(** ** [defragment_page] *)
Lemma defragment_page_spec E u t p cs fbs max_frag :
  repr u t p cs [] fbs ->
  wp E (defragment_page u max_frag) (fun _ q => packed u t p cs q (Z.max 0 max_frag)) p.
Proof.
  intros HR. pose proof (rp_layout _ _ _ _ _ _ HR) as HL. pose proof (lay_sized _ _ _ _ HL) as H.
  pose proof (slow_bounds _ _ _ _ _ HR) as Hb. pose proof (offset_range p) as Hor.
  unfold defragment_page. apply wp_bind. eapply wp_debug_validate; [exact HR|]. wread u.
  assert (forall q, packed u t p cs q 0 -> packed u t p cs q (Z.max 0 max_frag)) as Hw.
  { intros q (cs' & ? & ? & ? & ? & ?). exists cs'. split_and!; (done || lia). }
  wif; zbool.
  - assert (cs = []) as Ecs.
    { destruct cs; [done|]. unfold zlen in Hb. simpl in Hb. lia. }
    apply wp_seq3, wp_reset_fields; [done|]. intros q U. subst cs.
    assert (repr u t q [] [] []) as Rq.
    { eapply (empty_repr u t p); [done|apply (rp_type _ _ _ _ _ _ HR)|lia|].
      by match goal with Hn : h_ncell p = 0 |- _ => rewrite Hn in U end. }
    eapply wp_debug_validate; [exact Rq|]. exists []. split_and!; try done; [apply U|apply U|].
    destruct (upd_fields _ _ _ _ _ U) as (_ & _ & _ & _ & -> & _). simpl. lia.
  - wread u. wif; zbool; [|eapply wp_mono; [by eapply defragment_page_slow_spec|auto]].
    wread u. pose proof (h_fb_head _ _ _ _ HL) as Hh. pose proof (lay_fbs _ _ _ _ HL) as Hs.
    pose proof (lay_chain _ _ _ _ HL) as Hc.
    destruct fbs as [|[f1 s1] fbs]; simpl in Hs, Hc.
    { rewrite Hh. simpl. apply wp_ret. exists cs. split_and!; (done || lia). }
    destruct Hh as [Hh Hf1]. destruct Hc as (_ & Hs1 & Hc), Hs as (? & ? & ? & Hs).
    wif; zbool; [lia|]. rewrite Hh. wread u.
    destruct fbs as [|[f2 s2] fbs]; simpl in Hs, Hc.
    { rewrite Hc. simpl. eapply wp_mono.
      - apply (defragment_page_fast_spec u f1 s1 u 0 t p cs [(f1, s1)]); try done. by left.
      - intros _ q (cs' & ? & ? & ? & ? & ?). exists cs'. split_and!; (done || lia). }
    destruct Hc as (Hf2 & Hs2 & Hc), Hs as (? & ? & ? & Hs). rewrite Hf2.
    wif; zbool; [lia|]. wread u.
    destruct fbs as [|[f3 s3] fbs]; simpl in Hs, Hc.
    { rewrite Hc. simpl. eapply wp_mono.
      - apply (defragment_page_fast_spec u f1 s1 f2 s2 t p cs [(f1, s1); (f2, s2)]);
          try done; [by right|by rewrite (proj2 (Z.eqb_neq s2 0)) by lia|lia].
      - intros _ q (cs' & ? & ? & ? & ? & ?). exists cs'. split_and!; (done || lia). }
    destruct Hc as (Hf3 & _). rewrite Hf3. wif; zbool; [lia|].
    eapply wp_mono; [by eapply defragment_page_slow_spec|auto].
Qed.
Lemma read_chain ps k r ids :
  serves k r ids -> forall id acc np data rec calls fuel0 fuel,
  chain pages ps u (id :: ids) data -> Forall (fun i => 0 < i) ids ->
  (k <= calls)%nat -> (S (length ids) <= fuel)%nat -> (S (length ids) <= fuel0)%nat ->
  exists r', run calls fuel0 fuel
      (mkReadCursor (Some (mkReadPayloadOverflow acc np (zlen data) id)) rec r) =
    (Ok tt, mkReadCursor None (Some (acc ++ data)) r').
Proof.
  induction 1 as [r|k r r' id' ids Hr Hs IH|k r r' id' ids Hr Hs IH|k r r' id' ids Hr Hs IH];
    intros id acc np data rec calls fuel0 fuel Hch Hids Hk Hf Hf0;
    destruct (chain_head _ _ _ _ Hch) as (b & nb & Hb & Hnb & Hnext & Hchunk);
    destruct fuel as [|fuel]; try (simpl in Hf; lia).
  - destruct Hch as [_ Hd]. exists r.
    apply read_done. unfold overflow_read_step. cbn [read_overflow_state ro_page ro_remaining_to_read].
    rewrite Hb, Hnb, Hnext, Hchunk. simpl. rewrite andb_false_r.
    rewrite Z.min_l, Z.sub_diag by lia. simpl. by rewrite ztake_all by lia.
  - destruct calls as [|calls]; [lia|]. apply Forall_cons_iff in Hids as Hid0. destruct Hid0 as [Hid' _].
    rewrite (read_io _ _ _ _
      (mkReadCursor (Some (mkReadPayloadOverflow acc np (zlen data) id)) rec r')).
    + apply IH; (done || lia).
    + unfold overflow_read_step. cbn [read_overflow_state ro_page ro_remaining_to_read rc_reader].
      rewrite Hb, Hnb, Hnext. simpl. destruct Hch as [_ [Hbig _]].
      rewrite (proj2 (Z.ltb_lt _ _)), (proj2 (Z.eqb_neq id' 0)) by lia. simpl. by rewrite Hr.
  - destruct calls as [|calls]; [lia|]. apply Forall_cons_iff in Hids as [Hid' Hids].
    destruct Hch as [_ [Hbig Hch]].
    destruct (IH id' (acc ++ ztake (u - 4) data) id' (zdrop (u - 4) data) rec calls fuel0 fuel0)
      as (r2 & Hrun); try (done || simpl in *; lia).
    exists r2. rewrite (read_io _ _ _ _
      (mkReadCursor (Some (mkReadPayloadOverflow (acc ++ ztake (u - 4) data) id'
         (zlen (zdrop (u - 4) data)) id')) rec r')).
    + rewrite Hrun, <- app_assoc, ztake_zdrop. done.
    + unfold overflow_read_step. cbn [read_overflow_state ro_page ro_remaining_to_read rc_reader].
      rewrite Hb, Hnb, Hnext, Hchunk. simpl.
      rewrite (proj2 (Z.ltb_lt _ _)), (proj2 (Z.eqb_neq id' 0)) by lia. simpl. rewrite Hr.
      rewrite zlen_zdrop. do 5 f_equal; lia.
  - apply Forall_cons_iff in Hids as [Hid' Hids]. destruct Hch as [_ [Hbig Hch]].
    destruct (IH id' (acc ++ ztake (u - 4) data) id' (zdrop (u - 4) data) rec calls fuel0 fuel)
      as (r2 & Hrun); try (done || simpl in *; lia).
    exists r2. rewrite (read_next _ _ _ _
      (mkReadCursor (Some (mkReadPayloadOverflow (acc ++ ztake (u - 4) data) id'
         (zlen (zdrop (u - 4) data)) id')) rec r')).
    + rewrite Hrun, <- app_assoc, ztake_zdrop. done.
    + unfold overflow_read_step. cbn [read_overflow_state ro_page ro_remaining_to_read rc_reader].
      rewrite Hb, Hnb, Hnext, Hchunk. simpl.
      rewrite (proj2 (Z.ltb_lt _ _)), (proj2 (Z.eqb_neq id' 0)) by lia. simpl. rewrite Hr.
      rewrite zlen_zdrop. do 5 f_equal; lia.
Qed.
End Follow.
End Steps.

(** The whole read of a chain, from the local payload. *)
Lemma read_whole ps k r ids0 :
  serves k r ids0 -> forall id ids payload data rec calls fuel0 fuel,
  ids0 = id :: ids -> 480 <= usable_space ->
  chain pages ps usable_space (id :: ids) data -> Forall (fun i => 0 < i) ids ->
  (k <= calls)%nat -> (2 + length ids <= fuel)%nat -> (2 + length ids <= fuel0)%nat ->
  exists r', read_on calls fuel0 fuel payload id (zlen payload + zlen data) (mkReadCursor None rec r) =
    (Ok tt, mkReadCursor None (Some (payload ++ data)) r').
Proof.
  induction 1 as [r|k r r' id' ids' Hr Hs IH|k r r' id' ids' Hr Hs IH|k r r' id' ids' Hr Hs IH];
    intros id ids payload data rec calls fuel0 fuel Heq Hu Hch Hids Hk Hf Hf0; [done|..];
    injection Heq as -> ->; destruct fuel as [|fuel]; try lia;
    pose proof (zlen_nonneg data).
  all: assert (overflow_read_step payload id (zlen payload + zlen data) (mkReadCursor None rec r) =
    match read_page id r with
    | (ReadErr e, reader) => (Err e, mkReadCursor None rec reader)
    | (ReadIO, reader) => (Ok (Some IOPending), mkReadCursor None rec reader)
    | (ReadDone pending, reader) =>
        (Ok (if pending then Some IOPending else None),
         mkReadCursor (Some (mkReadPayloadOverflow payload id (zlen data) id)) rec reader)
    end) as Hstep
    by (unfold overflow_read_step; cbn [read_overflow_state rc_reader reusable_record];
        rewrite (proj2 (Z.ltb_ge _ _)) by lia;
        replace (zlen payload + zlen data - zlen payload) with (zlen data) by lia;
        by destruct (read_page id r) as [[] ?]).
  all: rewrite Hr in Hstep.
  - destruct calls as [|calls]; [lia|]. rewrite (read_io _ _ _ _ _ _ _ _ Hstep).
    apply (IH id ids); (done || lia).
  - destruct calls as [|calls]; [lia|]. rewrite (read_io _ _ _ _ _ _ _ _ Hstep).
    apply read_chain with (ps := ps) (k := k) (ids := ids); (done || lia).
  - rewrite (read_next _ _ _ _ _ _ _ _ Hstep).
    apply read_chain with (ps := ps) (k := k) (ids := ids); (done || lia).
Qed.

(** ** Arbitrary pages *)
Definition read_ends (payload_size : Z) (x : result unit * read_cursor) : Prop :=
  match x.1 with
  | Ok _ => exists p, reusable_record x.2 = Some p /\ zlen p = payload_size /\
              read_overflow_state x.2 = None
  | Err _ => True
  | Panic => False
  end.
○ ○ ○
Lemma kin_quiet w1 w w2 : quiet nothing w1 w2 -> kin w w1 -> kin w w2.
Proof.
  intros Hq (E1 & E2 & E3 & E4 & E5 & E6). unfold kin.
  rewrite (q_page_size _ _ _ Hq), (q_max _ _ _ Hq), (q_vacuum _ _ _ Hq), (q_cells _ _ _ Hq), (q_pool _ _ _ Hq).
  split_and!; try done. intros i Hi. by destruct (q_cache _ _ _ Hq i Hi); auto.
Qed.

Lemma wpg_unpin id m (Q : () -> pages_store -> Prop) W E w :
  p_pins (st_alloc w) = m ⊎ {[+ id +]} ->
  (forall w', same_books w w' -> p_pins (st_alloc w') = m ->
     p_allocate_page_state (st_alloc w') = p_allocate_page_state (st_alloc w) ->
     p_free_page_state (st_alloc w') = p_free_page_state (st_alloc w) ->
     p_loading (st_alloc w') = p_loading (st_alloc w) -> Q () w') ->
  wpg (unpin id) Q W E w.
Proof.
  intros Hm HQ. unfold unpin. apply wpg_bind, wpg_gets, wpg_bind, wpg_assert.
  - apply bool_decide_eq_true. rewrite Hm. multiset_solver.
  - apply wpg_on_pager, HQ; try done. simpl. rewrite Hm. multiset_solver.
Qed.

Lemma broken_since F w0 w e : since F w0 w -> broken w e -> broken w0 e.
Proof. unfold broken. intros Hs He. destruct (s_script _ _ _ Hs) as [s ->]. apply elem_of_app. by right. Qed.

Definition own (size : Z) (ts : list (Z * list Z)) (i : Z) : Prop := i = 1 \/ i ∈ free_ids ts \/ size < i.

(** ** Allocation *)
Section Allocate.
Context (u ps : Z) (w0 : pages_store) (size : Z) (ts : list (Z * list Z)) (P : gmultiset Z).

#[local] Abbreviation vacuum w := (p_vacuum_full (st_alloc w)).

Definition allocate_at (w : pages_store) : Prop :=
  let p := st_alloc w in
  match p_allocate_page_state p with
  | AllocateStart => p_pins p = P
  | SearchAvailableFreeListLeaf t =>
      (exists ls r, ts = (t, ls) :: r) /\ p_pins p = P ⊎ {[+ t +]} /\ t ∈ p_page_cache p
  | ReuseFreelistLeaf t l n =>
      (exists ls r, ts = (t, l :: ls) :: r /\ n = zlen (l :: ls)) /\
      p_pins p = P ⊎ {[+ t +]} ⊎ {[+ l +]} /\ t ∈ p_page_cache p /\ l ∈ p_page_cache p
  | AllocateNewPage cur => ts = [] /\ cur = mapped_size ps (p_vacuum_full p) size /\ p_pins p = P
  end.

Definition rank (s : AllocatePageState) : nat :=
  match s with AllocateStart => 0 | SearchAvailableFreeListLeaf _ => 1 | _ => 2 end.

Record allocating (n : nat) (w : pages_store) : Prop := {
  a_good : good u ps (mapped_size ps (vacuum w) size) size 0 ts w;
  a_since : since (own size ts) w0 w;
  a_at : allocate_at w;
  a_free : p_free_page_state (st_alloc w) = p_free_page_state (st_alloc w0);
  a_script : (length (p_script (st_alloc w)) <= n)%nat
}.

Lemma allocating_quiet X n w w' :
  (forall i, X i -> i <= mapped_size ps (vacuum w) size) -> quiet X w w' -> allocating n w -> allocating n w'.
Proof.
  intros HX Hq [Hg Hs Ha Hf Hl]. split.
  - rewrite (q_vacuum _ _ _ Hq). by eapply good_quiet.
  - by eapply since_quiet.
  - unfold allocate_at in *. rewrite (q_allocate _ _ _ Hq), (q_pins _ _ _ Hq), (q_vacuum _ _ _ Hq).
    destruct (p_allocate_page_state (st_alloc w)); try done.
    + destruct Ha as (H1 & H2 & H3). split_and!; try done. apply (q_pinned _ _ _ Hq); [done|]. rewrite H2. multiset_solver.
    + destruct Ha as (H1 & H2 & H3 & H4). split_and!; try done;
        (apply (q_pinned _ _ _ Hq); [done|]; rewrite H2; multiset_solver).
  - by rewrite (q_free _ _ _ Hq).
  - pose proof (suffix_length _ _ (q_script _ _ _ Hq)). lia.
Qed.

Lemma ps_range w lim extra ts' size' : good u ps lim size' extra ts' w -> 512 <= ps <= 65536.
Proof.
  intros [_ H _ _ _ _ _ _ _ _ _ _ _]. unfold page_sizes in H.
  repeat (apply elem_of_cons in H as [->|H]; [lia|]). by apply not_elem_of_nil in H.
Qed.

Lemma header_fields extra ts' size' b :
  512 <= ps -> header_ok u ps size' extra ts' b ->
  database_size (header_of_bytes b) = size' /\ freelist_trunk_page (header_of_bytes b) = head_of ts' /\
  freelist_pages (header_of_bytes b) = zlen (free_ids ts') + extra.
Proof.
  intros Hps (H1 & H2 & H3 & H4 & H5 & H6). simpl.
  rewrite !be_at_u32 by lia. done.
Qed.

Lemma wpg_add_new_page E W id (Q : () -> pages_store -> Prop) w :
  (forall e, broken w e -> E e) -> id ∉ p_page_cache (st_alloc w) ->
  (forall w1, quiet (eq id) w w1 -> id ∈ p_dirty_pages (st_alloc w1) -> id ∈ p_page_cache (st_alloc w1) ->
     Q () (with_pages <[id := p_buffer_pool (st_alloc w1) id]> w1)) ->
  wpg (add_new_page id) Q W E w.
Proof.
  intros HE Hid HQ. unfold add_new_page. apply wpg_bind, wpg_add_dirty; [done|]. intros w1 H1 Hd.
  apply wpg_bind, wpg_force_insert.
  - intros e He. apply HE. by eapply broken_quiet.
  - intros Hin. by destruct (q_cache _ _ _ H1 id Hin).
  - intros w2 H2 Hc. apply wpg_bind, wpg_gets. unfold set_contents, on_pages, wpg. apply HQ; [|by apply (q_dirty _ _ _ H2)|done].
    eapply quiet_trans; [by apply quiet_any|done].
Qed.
○ ○ ○
> **EXERCISE OBJECTIVE**
Print the lines above from the one with "(** ** [defragment_page] *)" through the one with "destruct (upd_fields _", both included, exactly as written and nothing more.

> **COMPLETED EXERCISE**
(** ** [defragment_page] *)
Lemma defragment_page_spec E u t p cs fbs max_frag :
  repr u t p cs [] fbs ->
  wp E (defragment_page u max_frag) (fun _ q => packed u t p cs q (Z.max 0 max_frag)) p.
Proof.
  intros HR. pose proof (rp_layout _ _ _ _ _ _ HR) as HL. pose proof (lay_sized _ _ _ _ HL) as H.
  pose proof (slow_bounds _ _ _ _ _ HR) as Hb. pose proof (offset_range p) as Hor.
  unfold defragment_page. apply wp_bind. eapply wp_debug_validate; [exact HR|]. wread u.
  assert (forall q, packed u t p cs q 0 -> packed u t p cs q (Z.max 0 max_frag)) as Hw.
  { intros q (cs' & ? & ? & ? & ? & ?). exists cs'. split_and!; (done || lia). }
  wif; zbool.
  - assert (cs = []) as Ecs.
    { destruct cs; [done|]. unfold zlen in Hb. simpl in Hb. lia. }
    apply wp_seq3, wp_reset_fields; [done|]. intros q U. subst cs.
    assert (repr u t q [] [] []) as Rq.
    { eapply (empty_repr u t p); [done|apply (rp_type _ _ _ _ _ _ HR)|lia|].
      by match goal with Hn : h_ncell p = 0 |- _ => rewrite Hn in U end. }
    eapply wp_debug_validate; [exact Rq|]. exists []. split_and!; try done; [apply U|apply U|].
    destruct (upd_fields _ _ _ _ _ U) as (_ & _ & _ & _ & -> & _). simpl. lia.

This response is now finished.